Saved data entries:
◇ ◇ ◇ ◇ ◇ ◇ ◇

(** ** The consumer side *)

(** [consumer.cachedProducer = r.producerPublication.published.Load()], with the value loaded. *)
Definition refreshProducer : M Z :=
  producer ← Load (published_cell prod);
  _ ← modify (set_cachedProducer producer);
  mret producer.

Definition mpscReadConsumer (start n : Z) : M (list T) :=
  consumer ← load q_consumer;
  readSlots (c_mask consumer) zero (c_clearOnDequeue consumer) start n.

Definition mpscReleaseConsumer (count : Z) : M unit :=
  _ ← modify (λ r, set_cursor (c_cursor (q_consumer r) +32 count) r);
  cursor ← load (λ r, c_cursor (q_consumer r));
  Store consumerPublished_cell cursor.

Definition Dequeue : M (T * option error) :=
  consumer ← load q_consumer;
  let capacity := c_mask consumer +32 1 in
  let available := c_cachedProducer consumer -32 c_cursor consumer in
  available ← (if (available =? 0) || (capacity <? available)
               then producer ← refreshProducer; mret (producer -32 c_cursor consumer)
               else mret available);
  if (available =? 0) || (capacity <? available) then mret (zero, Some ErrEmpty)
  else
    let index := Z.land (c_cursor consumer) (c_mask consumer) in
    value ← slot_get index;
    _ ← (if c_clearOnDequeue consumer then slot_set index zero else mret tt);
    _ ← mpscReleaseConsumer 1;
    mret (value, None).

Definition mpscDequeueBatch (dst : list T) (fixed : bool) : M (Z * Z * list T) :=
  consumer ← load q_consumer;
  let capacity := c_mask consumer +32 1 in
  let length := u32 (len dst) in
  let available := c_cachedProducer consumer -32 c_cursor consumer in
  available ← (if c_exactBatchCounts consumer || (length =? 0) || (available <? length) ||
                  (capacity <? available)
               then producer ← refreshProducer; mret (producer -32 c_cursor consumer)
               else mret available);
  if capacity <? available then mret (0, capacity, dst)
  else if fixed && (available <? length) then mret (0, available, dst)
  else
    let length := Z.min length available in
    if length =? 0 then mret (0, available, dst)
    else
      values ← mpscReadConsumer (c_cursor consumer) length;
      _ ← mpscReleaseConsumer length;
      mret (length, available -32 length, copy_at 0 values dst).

◇ ◇ ◇ ◇ ◇ ◇ ◇

Each entry above needs to be output exactly as written.

Solution to this problem:
(** ** The consumer side *)

(** [consumer.cachedProducer = r.producerPublication.published.Load()], with the value loaded. *)
Definition refreshProducer : M Z :=
  producer ← Load (published_cell prod);
  _ ← modify (set_cachedProducer producer);
  mret producer.

Definition mpscReadConsumer (start n : Z) : M (list T) :=
  consumer ← load q_consumer;
  readSlots (c_mask consumer) zero (c_clearOnDequeue consumer) start n.

Definition mpscReleaseConsumer (count : Z) : M unit :=
  _ ← modify (λ r, set_cursor (c_cursor (q_consumer r) +32 count) r);
  cursor ← load (λ r, c_cursor (q_consumer r));
  Store consumerPublished_cell cursor.

Definition Dequeue : M (T * option error) :=
  consumer ← load q_consumer;
  let capacity := c_mask consumer +32 1 in
  let available := c_cachedProducer consumer -32 c_cursor consumer in
  available ← (if (available =? 0) || (capacity <? available)
               then producer ← refreshProducer; mret (producer -32 c_cursor consumer)
               else mret available);
  if (available =? 0) || (capacity <? available) then mret (zero, Some ErrEmpty)
  else
    let index := Z.land (c_cursor consumer) (c_mask consumer) in
    value ← slot_get index;
    _ ← (if c_clearOnDequeue consumer then slot_set index zero else mret tt);
    _ ← mpscReleaseConsumer 1;
    mret (value, None).

Definition mpscDequeueBatch (dst : list T) (fixed : bool) : M (Z * Z * list T) :=
  consumer ← load q_consumer;
  let capacity := c_mask consumer +32 1 in
  let length := u32 (len dst) in
  let available := c_cachedProducer consumer -32 c_cursor consumer in
  available ← (if c_exactBatchCounts consumer || (length =? 0) || (available <? length) ||
                  (capacity <? available)
               then producer ← refreshProducer; mret (producer -32 c_cursor consumer)
               else mret available);
  if capacity <? available then mret (0, capacity, dst)
  else if fixed && (available <? length) then mret (0, available, dst)
  else
    let length := Z.min length available in
    if length =? 0 then mret (0, available, dst)
    else
      values ← mpscReadConsumer (c_cursor consumer) length;
      _ ← mpscReleaseConsumer length;
      mret (length, available -32 length, copy_at 0 values dst).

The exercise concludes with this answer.